Forget "bipartisanship" or "reaching out to the other side." There has been a change of tone in Washington DC, though it's not the type typically discussed by the DC crowd. I'm talking about honest budgets, where wars aren't paid for by emergency funding, or where we're not pretending like the economy isn't crap. And I'm talking about rescinding Bush administration rules with Orwellian names that privilege religious rights over individual rights.

Candidate Obama (unfairly) took some heat for some "present" votes in the Illinois Senate when the matter of choice came up, and there were some political opponents who tried to cast him as less than solid on womens' rights. But his actions as president--repealing the global gag rule, for example--have already shown where he stands on the issue, and this news about the ill-named "conscience rule" will make that even clearer.

Taking another step into the abortion debate, the Obama administration Friday will move to rescind a controversial rule that allows health-care workers to deny abortion counseling or other family-planning services if doing so would violate their moral beliefs, according to administration officials.
Now the article later says that the Obama administration "will consider drafting a new rule to clarify what health-care workers can reasonably refuse for patients." So now our job as activists is clear--let the Obama administration know that any rule that precludes women from being able to get the treatment they deem necessary is unacceptable, than when a woman's health and a medical professional's conscience clash, the person with the heath issue wins, unequivocally, and every time.

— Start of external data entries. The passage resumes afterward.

(** * The register's guarantees *)

(** What bounds demand of a value: [min], [max] and [eq] of every number in it, others of
    the members they name. *)
Definition number_within (bounds : dict) (v : val) : Prop :=
  ∃ q, num_of v = Some q ∧ is_bool v = false ∧
    (∀ m, dget bounds "min" = Some m → ∃ x, num_of m = Some x ∧ (x <= q)%Q) ∧
    (∀ m, dget bounds "max" = Some m → ∃ x, num_of m = Some x ∧ (q <= x)%Q) ∧
    (∀ m, dget bounds "eq" = Some m → ∃ x, num_of m = Some x ∧ (q == x)%Q).
(** [leaf v x]: [x] is [v], or a value somewhere in the nested mapping [v], and no mapping. *)
Inductive leaf : val → val → Prop :=
| leaf_here v : is_dict v = false → leaf v v
| leaf_in d k v x : (k, v) ∈ d → leaf v x → leaf (VDict d) x.
Inductive within : val → val → Prop :=
| WiLimit b v : is_limit b = true → (∀ x, leaf v x → number_within b x) → within (VDict b) v
| WiMembers b d : is_limit b = false → (∀ k sub, (k, sub) ∈ b → ∃ v, dget d k = Some v ∧ within sub v) → within (VDict b) (VDict d)
| WiNone b v : is_dict b = false → within b v.

Lemma py_lt_num a b q : num_of a = Some q → is_ok (compared (py_lt a b)) = true → ∃ x, num_of b = Some x ∧ py_lt a b = Some (Qltb q x).
Proof. intros Ha. destruct a; try discriminate Ha; cbn in *; injection Ha as <-; destruct b; try done; intros _; by eexists. Qed.
Lemma py_lt_num_r a b q : num_of b = Some q → is_ok (compared (py_lt a b)) = true → ∃ x, num_of a = Some x ∧ py_lt a b = Some (Qltb x q).
Proof. intros Hb. destruct b; try discriminate Hb; cbn in *; injection Hb as <-; destruct a; try done; intros _; by eexists. Qed.
Lemma Qltb_false x y : Qltb x y = false → (y <= x)%Q.
Proof. unfold Qltb. intros H%negb_false_iff. by apply Qle_bool_iff. Qed.

Lemma in_bounds_within b v : in_bounds b v = Ok tt → number_within b v.
Proof.
  unfold in_bounds. intros H. apply rbind_Ok in H as (? & Hn%check_Ok & H). apply andb_true_iff in Hn as [Hn Hb%negb_true_iff].
  apply rbind_Ok in H as (? & Hmin & H). apply rbind_Ok in H as (? & Hmax & Heq).
  assert (∃ q, num_of v = Some q) as [q Hq] by (destruct v; try discriminate Hn; by eexists). exists q. split_and!; [done|done|..].
  - intros m Hm. rewrite Hm in Hmin. apply rbind_Ok in Hmin as (c & Hc & Hk%check_Ok%negb_true_iff). subst c.
    destruct (py_lt_num v m q Hq) as (y & Hx & Hlt); [by rewrite Hc|]. rewrite Hlt in Hc. injection Hc as Hc. exists y. split; [done|by apply Qltb_false].
  - intros m Hm. rewrite Hm in Hmax. apply rbind_Ok in Hmax as (c & Hc & Hk%check_Ok%negb_true_iff). subst c.
    destruct (py_lt_num_r m v q Hq) as (y & Hx & Hlt); [by rewrite Hc|]. rewrite Hlt in Hc. injection Hc as Hc. exists y. split; [done|by apply Qltb_false].
  - intros m Hm. rewrite Hm in Heq. apply check_Ok in Heq.
    destruct v; try discriminate Hq; cbn in *; injection Hq as <-; destruct m; try discriminate Heq; (eexists; split; [reflexivity|by apply Qeq_bool_iff]).
Qed.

Edit: Amy felt I needed to be clearer about some of the specifics here, so I'm adding this. Rescinding the current rule would not change the much older one that allows doctors and nurses to refuse to perform surgical abortions--that one would stay in place. What would be rescinded is the far vaguer rule that the Bush administration put in at the last moment, and which could have extended that conscience rule to include people who clean surgical instruments used in said procedures or pharmacists who don't want to fill lawfully prescribed medications like emergency contraception.